> What is being asked:
Below are some records; quote exactly the lines from the one that contains "Theorem verify_binary_scoring (provider" through the one that contains "eexists. split; [exact (verify_treasury_returns", inclusive, and no others.

[Stored data entries]
Lemma checkTeam_run addr r :
  checkTeam addr r =
    (Normal tt,
     mkReport (address r) (score r) (maxScore r) (tier r)
       (mkPillars (teamResult addr) (fairLaunchPledge (pillars r))
          (liquidityCommitment (pillars r)) (treasuryTransparency (pillars r)))
       (risks r) (warnings r)).
Proof.
  unfold checkTeam, teamResult.
  now destruct (includes verifiedTeams addr).
Qed.

Lemma teamResult_points addr :
  (verified (teamResult addr) = true /\ points (teamResult addr) = 100)
  \/ (verified (teamResult addr) = false /\ points (teamResult addr) = 0).
Proof.
  unfold teamResult. destruct (includes verifiedTeams addr); cbn; auto.
Qed.

Lemma verifyBody_run provider addr r r1 :
  checkTreasury provider addr r = (Normal tt, r1) ->
  verifyBody provider addr r = (Normal tt, aggregated addr r1).
Proof.
  intros Ht. unfold verifyBody.
  unfold Js.bind at 1. rewrite Ht.
  unfold Js.bind at 1.
  change (checkLiquidity addr r1) with
    (setLiquidity
       (mkPillar true 150 "LP locked for 180 days (non-renounceable)") r1).
  cbv beta iota delta [setLiquidity Js.modify].
  unfold Js.bind at 1. rewrite checkTeam_run.
  unfold aggregated.
  cbn -[teamResult getTier Z.add Z.ltb].
  set (s := 0 + points (teamResult addr) + 0 + 150
            + points (treasuryTransparency (pillars r1))).
  destruct (s <? 200);
    cbn -[teamResult getTier Z.add Z.ltb];
    destruct (verified (treasuryTransparency (pillars r1)));
    cbn; rewrite ?app_nil_r; reflexivity.
Qed.

(** [verify] when the bytecode fetch throws: only the [catch] block has
    touched the initial object. *)
Lemma verify_getCode_throws provider addr e :
  getCode provider addr = Throw e ->
  verify provider addr =
    Normal
      (mkReport addr 0 500 "Unverified"
         (mkPillars (mkPillar false 0 "") (mkPillar false 0 "")
            (mkPillar false 0 "") (mkPillar false 0 ""))
         [] ["Verification failed: " ++ message e]).
Proof.
  intros H. unfold verify, Js.tryCatch, verifyBody.
  unfold Js.bind at 1.
  now rewrite (checkTreasury_getCode_throws _ _ _ e H).
Qed.

(** [verify] when the Treasury checker returns. *)
Lemma verify_treasury_returns provider addr r1 :
  checkTreasury provider addr (initialResult addr) = (Normal tt, r1) ->
  verify provider addr = Normal (aggregated addr r1).
Proof.
  intros H. unfold verify, Js.tryCatch.
  now rewrite (verifyBody_run _ _ _ r1 H).
Qed.

(** ** Properties of the reports *)

Lemma binaryScoring_full max d : max <> 0 -> binaryScoring max (mkPillar true max d).
Proof. intros H. unfold binaryScoring. cbn. intuition congruence. Qed.

Lemma binaryScoring_none max d : max <> 0 -> binaryScoring max (mkPillar false 0 d).
Proof. intros H. unfold binaryScoring. cbn. intuition congruence. Qed.

Lemma binaryScoring_cases max q :
  max <> 0 ->
  (verified q = true /\ points q = max) \/ (verified q = false /\ points q = 0) ->
  binaryScoring max q.
Proof.
  intros H [[Hv Hp] | [Hv Hp]]; unfold binaryScoring; rewrite Hv, Hp;
    intuition congruence.
Qed.

Create HintDb scoring.
#[local] Hint Resolve binaryScoring_full binaryScoring_none binaryScoring_cases
  teamResult_points : scoring.

(** C4.  In every report that [verify] returns, each of the four pillars is
    scored all-or-nothing: its points equal the pillar's maximum (150 for
    TreasuryTransparency and LiquidityCommitment, 100 for TeamTransparency
    and FairLaunchPledge) exactly when it is verified, and are 0 exactly
    when it is not. *)
Theorem verify_binary_scoring (provider : Provider) (walletAddress : string) :
  exists report,
    verify provider walletAddress = Normal report
    /\ forall n, binaryScoring (pillarMax n) (pillarOf n (pillars report)).
Proof.
  destruct (getCode provider walletAddress) as [code | e] eqn:Hcode.
  - destruct (checkTreasury_returns provider walletAddress
                (initialResult walletAddress) code Hcode)
      as (t & rs & ws & Hrun & Ht & _).
    eexists. split; [exact (verify_treasury_returns _ _ _ Hrun) |].
    intros []; cbn -[teamResult]; auto with scoring; try easy.
    all: apply binaryScoring_cases; [easy | auto with scoring].
  - eexists. split; [exact (verify_getCode_throws _ _ e Hcode) |].
    intros []; cbn; auto with scoring; easy.
Qed.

> Output:
Theorem verify_binary_scoring (provider : Provider) (walletAddress : string) :
  exists report,
    verify provider walletAddress = Normal report
    /\ forall n, binaryScoring (pillarMax n) (pillarOf n (pillars report)).
Proof.
  destruct (getCode provider walletAddress) as [code | e] eqn:Hcode.
  - destruct (checkTreasury_returns provider walletAddress
                (initialResult walletAddress) code Hcode)
      as (t & rs & ws & Hrun & Ht & _).
    eexists. split; [exact (verify_treasury_returns _ _ _ Hrun) |].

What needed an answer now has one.